Come to their rescue: What EMTs and paramedics deserve a pay raise, not just a parade


There’s nothing quite like a ticker-tape parade up Broadway, a bracing ritual New Yorkers have embraced 206 times since 1886 to exalt heroes. Confetti and applause have rained down on warriors, explorers, athletes, presidents, even the occasional future Nazi collaborator. So last week, we cheered when Mayor de Blasio announced that July 7 will bring a Canyon of Heroes celebration of the frontline and essential workers who kept us alive during the darkest times of COVID. Nightly applause at 7 p.m. was nice; this is nicer.

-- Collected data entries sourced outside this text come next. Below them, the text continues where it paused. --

(* ===== verification/ClusterWal.v ===== *)
(** The log file of a node: what is written is what a restart reads.  The log is
    followed through any sequence of appends, truncations, flushes, synchronisations
    and restarts, by the list of its entries. *)

From S2P Require Import Prelude CLib Crypto AuthStore HashMap Message Queue Store Exchange Broker ClusterWire ClusterNode ClusterLog ClusterApply ClusterRaft ClusterVotes ClusterFrame.

(** * Records *)

Definition body (e : cluster_log_entry_t) : bytes := default [] (e_payload e).
Definition enc1 (e : cluster_log_entry_t) : bytes := record_bytes e (body e).
Definition enc (rs : list cluster_log_entry_t) : bytes := rs ≫= enc1.

(** An entry as [log_append] makes it. *)
Record rec_ok (idx : Z) (e : cluster_log_entry_t) : Prop := RecOk {
  ro_index : e_index e = idx;
  ro_index_range : 0 <= idx < 2 ^ 64;
  ro_term : 0 <= e_term e < 2 ^ 64;
  ro_op : 0 <= e_op_type e < 2 ^ 32;
  ro_len : e_len e = Z.of_nat (length (body e));
  ro_max : e_len e <= CLUSTER_MAX_PAYLOAD;
  ro_payload : e_payload e = if e_len e =? 0 then None else Some (body e)
}.

Definition recs_ok (rs : list cluster_log_entry_t) : Prop := forall i e, rs !! i = Some e -> rec_ok (Z.of_nat i + 1) e.

Definition endpos (rs : list cluster_log_entry_t) : Z := Z.of_nat (length (enc rs)).

Lemma enc_app a b : enc (a ++ b) = enc a ++ enc b.
Proof. apply bind_app. Qed.

Lemma enc_single e : enc [e] = enc1 e.
Proof. apply app_nil_r. Qed.

Lemma enc_split k rs : enc rs = enc (take k rs) ++ enc (drop k rs).
Proof. by rewrite <- enc_app, take_drop. Qed.

Lemma enc1_length e : length (enc1 e) = (24 + length (body e))%nat.
Proof. unfold enc1, record_bytes. rewrite !length_app, !put_be64_length, !put_be32_length. lia. Qed.

Lemma enc_length_ge rs : (24 * length rs <= length (enc rs))%nat.
Proof. induction rs as [|e rs IH]; [done|]. change (e :: rs) with ([e] ++ rs).
  rewrite enc_app, enc_single, !length_app, enc1_length. simpl. lia. Qed.

Lemma endpos_snoc rs e : rec_ok (Z.of_nat (length rs) + 1) e -> endpos (rs ++ [e]) = endpos rs + CL_REC_HDR + e_len e.
Proof.
  intros H. unfold endpos. rewrite enc_app, enc_single, length_app, enc1_length, (ro_len _ _ H). unfold CL_REC_HDR. lia.
Qed.

Lemma recs_ok_take k rs : recs_ok rs -> recs_ok (take k rs).
Proof. intros H i e Hi. rewrite lookup_take_Some in Hi. apply H, Hi. Qed.

Lemma recs_ok_snoc rs e : recs_ok rs -> rec_ok (Z.of_nat (length rs) + 1) e -> recs_ok (rs ++ [e]).
Proof. intros H He i x Hi. apply lookup_snoc_Some in Hi as [[_ Hi]|[-> <-]]; [by apply H | done]. Qed.

(** ** Reading a record back *)

Lemma enc1_header e : take 24 (enc1 e) = put_be64 (e_term e) ++ put_be64 (e_index e) ++ put_be32 (e_op_type e) ++ put_be32 (e_len e).
Proof. unfold enc1, record_bytes. rewrite !app_assoc. apply take_app_length'. by rewrite !length_app, !put_be64_length, !put_be32_length. Qed.

Lemma enc1_body e : drop 24 (enc1 e) = body e.
Proof. unfold enc1, record_bytes. rewrite !app_assoc. apply drop_app_length'. by rewrite !length_app, !put_be64_length, !put_be32_length. Qed.

Lemma header_fields idx e hdr :
  rec_ok idx e -> hdr = take 24 (enc1 e) ->
  get_be64 hdr = e_term e /\ get_be64 (drop 8 hdr) = idx /\ get_be32 (drop 16 hdr) = e_op_type e /\ get_be32 (drop 20 hdr) = e_len e.
Proof.
  intros [R1 R2 R3 R4 R5 R6 R7] ->. rewrite enc1_header. split; [by apply get_put_be64|].
  rewrite (drop_app_length' (put_be64 (e_term e)) _ 8) by done. split; [rewrite get_put_be64; lia|].
  rewrite (app_assoc (put_be64 _)), (drop_app_length' _ (put_be32 (e_op_type e) ++ _) 16) by done. split; [by apply get_put_be32|].
  rewrite (app_assoc (put_be64 _ ++ put_be64 _)), (drop_app_length' _ (put_be32 (e_len e)) 20) by done.
  rewrite <- (app_nil_r (put_be32 (e_len e))). apply get_put_be32. unfold CLUSTER_MAX_PAYLOAD in R6. lia.
Qed.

But for the roughly 4,400 chronically shortchanged emergency medical technicians and paramedics who answered the call then and every day since, there’s something that would be orders of magnitude more meaningful: a pay raise.

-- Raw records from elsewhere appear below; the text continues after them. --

Lemma call_answered c op o o' n n1 :
  0 <= n_propose_seq_next n < 2 ^ 64 - 1 -> encode_op (op_of c) = pair op <$> o -> o' = o \/ (o' = None /\ n_mem n <> []) ->
  prepared n n1 -> answer_call c n = (if is_tracked c then tracked op o' else untracked op o') n1 ->
  exists r n', answer_call c n = Some (r, n') /\ answered c n r n'.
Proof.
  intros Hs Henc Ho (El & Em & Ep & Es) E. rewrite <- Es in Hs. destruct (propose_encoded o' (is_tracked c) op n1 Hs) as (r & n' & E' & El' & Em' & H).
  exists r, n'. rewrite E, E'. split; [done|]. split; [congruence|]. split; [auto|]. unfold call_taken.
  assert ((if is_tracked c then negb (r =? 0) else r =? 0) = negb (r =? (if is_tracked c then 0 else -1))) as ->.
  { destruct (is_tracked c); [done|]. by destruct (untracked_answer _ _ _ _ _ E') as [-> | ->]. }
  destruct (r =? _); simpl.
  - destruct H as [H1 H2]. split; [congruence|]. intros Hn. specialize (H2 (Em Hn)). destruct Ho as [<- | [_ ?]]; [by rewrite Henc, H2 | done].
  - destruct H as (b & -> & (P1 & P2 & P3) & Ht). destruct Ho as [<- | [? _]]; [|done].
    exists op, b. rewrite Henc. split; [done|]. unfold proposed. rewrite P1, P2, Ep, Es. rewrite Es in Ht. done.
Qed.

Lemma publish_op_spec vh x rk body props n :
  exists o' n1, publish_op vh x rk body props n = Some (o', n1) /\
    (o' = encode_publish_op vh x rk body props \/ (o' = None /\ n_mem n <> [])) /\ prepared n n1.
Proof.
  unfold publish_op. destruct (encode_publish_op _ _ _ _ _) as [b|]; [|exists None, n; split; [done|]; split; [by left | done]].
  unfold mbind, cl_bind, cl_malloc. destruct (malloc (n_mem n)) as [[] o] eqn:E; eexists _, _; (split; [done|]).
  - split; [by left|]. split; [done|]. split; [|done]. intros Hn. rewrite Hn in E. by injection E as <-.
  - assert (n_mem n <> []) as Hn by (intros Hn; by rewrite Hn in E). split; [by right|]. done.
Qed.

(** Each call of a worker returns.  Its operation was put into the inbox, encoded as
    the nodes that apply it read it, exactly when the answer says so; a tracked call
    answers with its number. *)
Lemma worker_proposes c n :
  0 <= n_propose_seq_next n < 2 ^ 64 - 1 -> exists r n', cluster_replicate c n = (r, n') /\ answer_call c n = Some (r, n') /\ answered c n r n'.
Proof.
  intros Hs. assert (exists r n', answer_call c n = Some (r, n') /\ answered c n r n') as (r & n' & E & H).
  { destruct c as [vh name type flags | vh name flags ov ml mb dlx rk | vh q x rk | vh q | t vh x rk body props].
    1-4: by eapply (call_answered _ _ _ _ n n); [done | reflexivity | left; reflexivity | | reflexivity].
    destruct (publish_op_spec vh x rk body props n) as (o' & n1 & E & Ho & Hp).
    eapply (call_answered _ _ _ o' n n1); [done | reflexivity | done | done|].
    destruct t; simpl; unfold cluster_replicate_publish_tracked, cluster_replicate_publish, mbind, cl_bind; by rewrite E. }
  exists r, n'. simpl. by rewrite E.
Qed.

(** * From the inbox to the log *)

(** Memory is available, and the node is what it was. *)
Definition steady n n' : Prop := n_mem n' = [] /\ n_role n' = n_role n /\ n_current_term n' = n_current_term n /\ n_self_id n' = n_self_id n.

EMTs and paramedics are highly trained professionals who for 25 years have been part of the FDNY. They answer the bulk of 911 calls, which are almost 40 times likelier to be medical emergencies rather than fires, and risk their lives as they save the lives of others. During the pandemic, when those sirens — their sirens — were nonstop, more than 500 were infected with COVID, and at least six died.

Yet this workforce, which also happens to be much more diverse and female than the FDNY as a whole, are treated as second-class members of that department. Their starting salaries begin at $35,000 and $48,000 annually, with EMTs reaching $50,000 after five years on the job, and paramedics topping out at $65,000 after half a decade. (The pay is so paltry, many have to work multiple jobs to make ends meet.) Firefighters earn similarly low entry-level salaries but vault to $110,000 after five years.

The city’s COVID-induced money troubles were de Blasio’s excuse for why EMTs couldn’t get pay raises in 2020. But thanks to Congress and the Biden administration, billions of dollars in federal aid are now coursing into New York’s coffers.

Give EMTs and paramedics all the praise you can, but far more important, give them the money.